Fungsi diastolik pada RM sangat sulit dianalisis akbiat pengikatan volume pengisian. Relaksasi
ventrikel kiri biasanya memanjang dan kekakuan (stifness) ventrikel kiri juga biasanaya
berkurang akibat bertambahnya diameter rongga ventrikel kiri.
Pada pasien RM fungsional akibat penyakit jantung koroner atau kardiomiopati,
kelainan primer terdapat pada ventrikel kiri, dimana kontraktilitas dinding venrikel sangat
berkurang, padahal daun katup mitral itu sendiri masih normal. RM kebanyakan tidak sejajar
dengan derajat disfungsi ventrikel kiri, tetapi lebih berhubungan dengan remodeling ventrikel
kiri secara regional. RM fungsional agak berbeda dengan RM organik (valvular). Pada RM
fungsional, volume regurgitasi biasanya sedikit dan dilatasi ventrikel kiri biasanya tidak
proporsional dengan derajat RM. Tetapi RM fungsional punya arti klinis yang penting,
berhubungan dengan peninggian volume dan tekanan di atrium kiri, dan suatu pertanda
penyakit mioakrdium yang sudah lanjut. RM fungsional sangat efektif diobati dengan
vasodilator.
MANIFESTASI KLINIS
Pasien RM berat akut hampir semuanya simtomatik. Pada beberapa kasus dapat diperberat oleh
adanya ruptur chorda, umumnya ditandai oleh sesak napas dan rasa lemas yang berlebihan,
yang timbul secara tiba-tiba. Kadang ruptur chordae ditandai oleh adanya nyeri dada,
orthopnea, paraxysmal nocturnal dispnea dan rasa capek kadang ditemukan pada RM akut.

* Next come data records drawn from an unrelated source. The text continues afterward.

(** [emptySlotsCount] and the stored stacks add up to the size; [isFull]
    holds exactly when every slot is occupied, which is exactly when
    [indexOf(null)] finds nothing. *)
Theorem isFull_spec (w : World) (c : cref) :
  Z.of_nat (emptySlotsCount w c) + Z.of_nat (length (omap id (elems (store w c))))
    = size w c /\
  (isFull w c = true <-> Forall (fun e => e ≠ None) (elems (store w c))) /\
  (isFull w c = true <-> indexOf_null (store w c) = None).
Proof.
  split; [|split; [apply isFull_occupied|apply isFull_indexOf_null]].
  unfold emptySlotsCount, size.
  pose proof (filter_none_length (elems (store w c))) as Hlen. lia.
Qed.


Lemma set_size_elems (c : cref) (value : Z) (w : World) :
  0 <= value ->
  exists w', set_size c value w = Ok w' /\
    (forall c', c' ≠ c -> cont w' c' = cont w c') /\
    items w' = items w /\ events w' = events w /\
    nextContainerId w' = nextContainerId w /\
    cont w' c = with_storage (storage (cont w' c)) (cont w c) /\
    props (store w' c) = ∅ /\
    elems (store w' c) =
      take (Z.to_nat value) (elems (store w c)) ++
      replicate (Z.to_nat value - length (elems (store w c))) None.
Proof.
  intros Hv. unfold set_size. destruct (value <? 0) eqn:E; [lia|].
  eexists. split; [done|].
  split; [intros c' Hc; by rewrite cont_update_cont_ne|].
  split; [done|]. split; [done|]. split; [done|].
  unfold store. rewrite cont_update_cont_eq. cbn [storage with_storage elems props].
  split; [done|]. split; [done|]. apply resized_array.
Qed.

Dari anamnesis juga kemungkinan dapat diperoleh perkiraan etiologi dari RM akut.
RM akut akibat iskemia berat, dapat diperkirakan pada kasus dengan shock atau gagal jantung
kongestif pada pasien dengan infark akut, terutama bila didapatkan adanya murmur sistolik
yang baru, walau kadang tidak ditemukan murmur sistolik pada RM akut akibat iskemia,
karena dapat terjadi keseimbangan tekanan darah di dalam ventrikel dan atrium kiri, yang dapat
menimbulkan lamanya murmur jadi memendek yang secara aukultasi sulit dideteksi (Tabel 2).
Manifestasi klinis dari RM kornik, termasuk simptom, pemeriksaan fisis, perekaman
EKG dan perubahan radiologi sangat tergantung dari derajat dan kausa dari RM, dan
bagaimana performa dari atrium dan ventrikel kiri (Tabel 3).
GEJALA
Pasien dengan RM ringan biasanya asimtomatik. RM berat dapat asimtomaik atau gejala
minimal untuk bertahun-tahun. Rasa cepat capek karena cardiac output yang rendah dan sesak
napas ringan pada saat beraktivitas segera dihentikan.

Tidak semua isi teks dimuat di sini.